DePaul scored highly once again in the reveal of the 2013-2014 Academic Progress Rates (APR) with five sports reaching perfect scores and 12 out of the 15 reached past the NCAA average of 978.
The athletic department also had six sports recognized by the NCAA with the Public Recognition Award for posting multi-year APRs in the top ten percentile of each sport.
“I think for me and the team we’ve assembled in the athletic department, we really believe in the model that success starts on the academic side,” DePaul athletic director Jean Lenti Ponsetto said. “The work habits they have in the classroom really are transformative and are pretty much the same habits you see when it comes to athletic progress.”
Student-athletes earn one point for staying in school and then another for staying academically eligible. A team’s total points are then divided by points possible and then multiplied by 1,000 to equal the team’s APR. Schools can lose scholarships or face sanction, including loss of postseason play, if they dip below a certain threshold.
Women’s basketball, men’s cross country, golf, softball and women’s tennis all scored 1000 for the 2013-2014 year, which is one more sport recording a perfect total than the previous year. One of the sports that decreased was men’s basketball due to the transfer of DeJaun Marrero and the dismissal of Charles McKinney from the team in August.

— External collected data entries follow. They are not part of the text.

(* ===== verification/PkgTree.v ===== *)
(** * From package specifications to trees of package nodes

    The specification records of [src/lib/si-pkg/src/spec.rs] and [spec/*.rs],
    and how each becomes a node with children: the implementations of
    [NodeChild::as_node_with_children] in [src/lib/si-pkg/src/node/*.rs]. *)

From S2P Require Import Prelude Bytes KeyValue NodeEntries ObjectGraph.
From S2P Require Import PkgSpec PkgFields PkgNodes PkgNodesData PkgNode PkgLeaves.
From Stdlib Require Import NArith ZArith Init.Byte.
From stdpp Require Import base tactics list strings.

Abbreviation pkg_tree := (NodeWithChildren PkgNode) (only parsing).

Section leaves.
Context {X : Externals}.

(** [ValidationSpec] and [AttrFuncInputSpec]. *)
Definition validation_node (s : ValidationSpec.t) : pkg_tree :=
  NodeWithChildren_new Leaf (Validation (ValidationSpec.as_node s)) [].

Definition attr_func_input_node (s : AttrFuncInputSpec.t) : pkg_tree :=
  NodeWithChildren_new Leaf (AttrFuncInput (AttrFuncInputSpec.as_node s)) [].

End leaves.

(** ** Functions *)

Module FuncArgumentSpec.

Record t := {
  name : list Byte.byte;
  kind : FuncArgumentKind.t;
  element_kind : option FuncArgumentKind.t;
  unique_id : option (list Byte.byte);
  deleted : bool;
}.

Definition as_node_with_children {X : Externals} (s : t) : pkg_tree :=
  NodeWithChildren_new Leaf
    (FuncArgument
       {| FuncArgumentNode.name := name s; FuncArgumentNode.kind := kind s;
          FuncArgumentNode.element_kind := element_kind s;
          FuncArgumentNode.unique_id := unique_id s; FuncArgumentNode.deleted := deleted s |}) [].

End FuncArgumentSpec.

Module FuncSpec.
Section spec.
Context {X : Externals}.

Record FuncSpecData := {
  data_name : list Byte.byte;
  display_name : option (list Byte.byte);
  description : option (list Byte.byte);
  handler : list Byte.byte;
  code_base64 : list Byte.byte;
  backend_kind : FuncSpecBackendKind.t;
  response_type : FuncSpecBackendResponseType.t;
  hidden : bool;
  link : option Url;
}.

Record t := {
  name : list Byte.byte;
  unique_id : list Byte.byte;
  data : option FuncSpecData;
  deleted : bool;
  is_from_builtin : option bool;
  arguments : list FuncArgumentSpec.t;
}.

(** The name inside [data] is the function's name. *)
Definition as_node_with_children (s : t) : pkg_tree :=
  NodeWithChildren_new Tree
    (Func
       {| FuncNode.name := name s;
          FuncNode.data :=
            (λ d, {| FuncNode.data_name := name s; FuncNode.display_name := display_name d;
                     FuncNode.description := description d; FuncNode.handler := handler d;
                     FuncNode.code_base64 := code_base64 d;
                     FuncNode.backend_kind := backend_kind d;
                     FuncNode.response_type := response_type d; FuncNode.hidden := hidden d;
                     FuncNode.link := link d |}) <$> data s;
          FuncNode.unique_id := unique_id s; FuncNode.deleted := deleted s;
          FuncNode.is_from_builtin := is_from_builtin s |})
    (FuncArgumentSpec.as_node_with_children <$> arguments s).

End spec.
End FuncSpec.

(** ** Parts of a schema variant *)

Module ActionFuncSpec.

Record t := {
  func_unique_id : list Byte.byte;
  name : option (list Byte.byte);
  kind : ActionFuncSpecKind.t;
  unique_id : option (list Byte.byte);
  deleted : bool;
}.

Definition as_node_with_children {X : Externals} (s : t) : pkg_tree :=
  NodeWithChildren_new Leaf
    (ActionFunc
       {| ActionFuncNode.name := name s; ActionFuncNode.func_unique_id := func_unique_id s;
          ActionFuncNode.kind := kind s; ActionFuncNode.unique_id := unique_id s;
          ActionFuncNode.deleted := deleted s |}) [].

End ActionFuncSpec.

Module LeafFunctionSpec.

Record t := {
  func_unique_id : list Byte.byte;
  leaf_kind : LeafKind.t;
  unique_id : option (list Byte.byte);
  deleted : bool;
  inputs : list LeafInputLocation.t;
}.

Definition as_node_with_children {X : Externals} (s : t) : pkg_tree :=
  let contains l := bool_decide (l ∈ inputs s) in
  NodeWithChildren_new Leaf
    (LeafFunction
       {| LeafFunctionNode.func_unique_id := func_unique_id s;
          LeafFunctionNode.leaf_kind := leaf_kind s;
          LeafFunctionNode.input_code := contains LeafInputLocation.Code;
          LeafFunctionNode.input_deleted_at := contains LeafInputLocation.DeletedAt;
          LeafFunctionNode.input_domain := contains LeafInputLocation.Domain;
          LeafFunctionNode.input_resource := contains LeafInputLocation.Resource;
          LeafFunctionNode.unique_id := unique_id s; LeafFunctionNode.deleted := deleted s |}) [].

End LeafFunctionSpec.

Module MapKeyFuncSpec.

Record t := {
  key : list Byte.byte;
  func_unique_id : list Byte.byte;
  inputs : list AttrFuncInputSpec.t;
}.

Definition as_node_with_children {X : Externals} (s : t) : pkg_tree :=
  NodeWithChildren_new Tree
    (MapKeyFunc {| MapKeyFuncNode.key := key s;
                   MapKeyFuncNode.func_unique_id := func_unique_id s |})
    (attr_func_input_node <$> inputs s).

They went down from a score of 960 to 952.
Ponsetto credits the student-athletes with doing the heavy lifting with regards to balancing schoolwork and athletics, but also the coaching staff who she says encourages students to pursue any academic endeavor.
“I appreciate that when our coaches go out and recruit, they don’t tell them that they can’t major in this or they can’t major in that,” she said. “In fact, they encourage them to pursue what they have the strongest interest in academically.”
She also said that “winning” at academics is a large reward because of the purpose of academic institutions.
“People in athletics are criticized because they don’t win enough,” she said. “For me, the real evaluation is on the academic side because that’s what we do, it’s what academic institutions are supposed to do.”
She said that the success is particularly impressive due to the constraints imposed, not only due to student-athletes having hectic schedules with school and athletics, but also the burdens of facility restraints impacting schedules during the school year.
“We don’t have lighted outdoor fields, for example, and many sports have to work around a variety of other schedules to make practice work,” she said. “We’ve always made their academic coursework a high priority and have had to schedule from there.”
The success will come, Ponsetto said, in either field with the hard work she said the department revolves their philosophy around.
“On the academic side, you can win 100 percent of the time,” she said. “If you have the right work ethic, the intellectual capacity and are willing to roll up your sleeves and do the work, you can be really successful at DePaul.”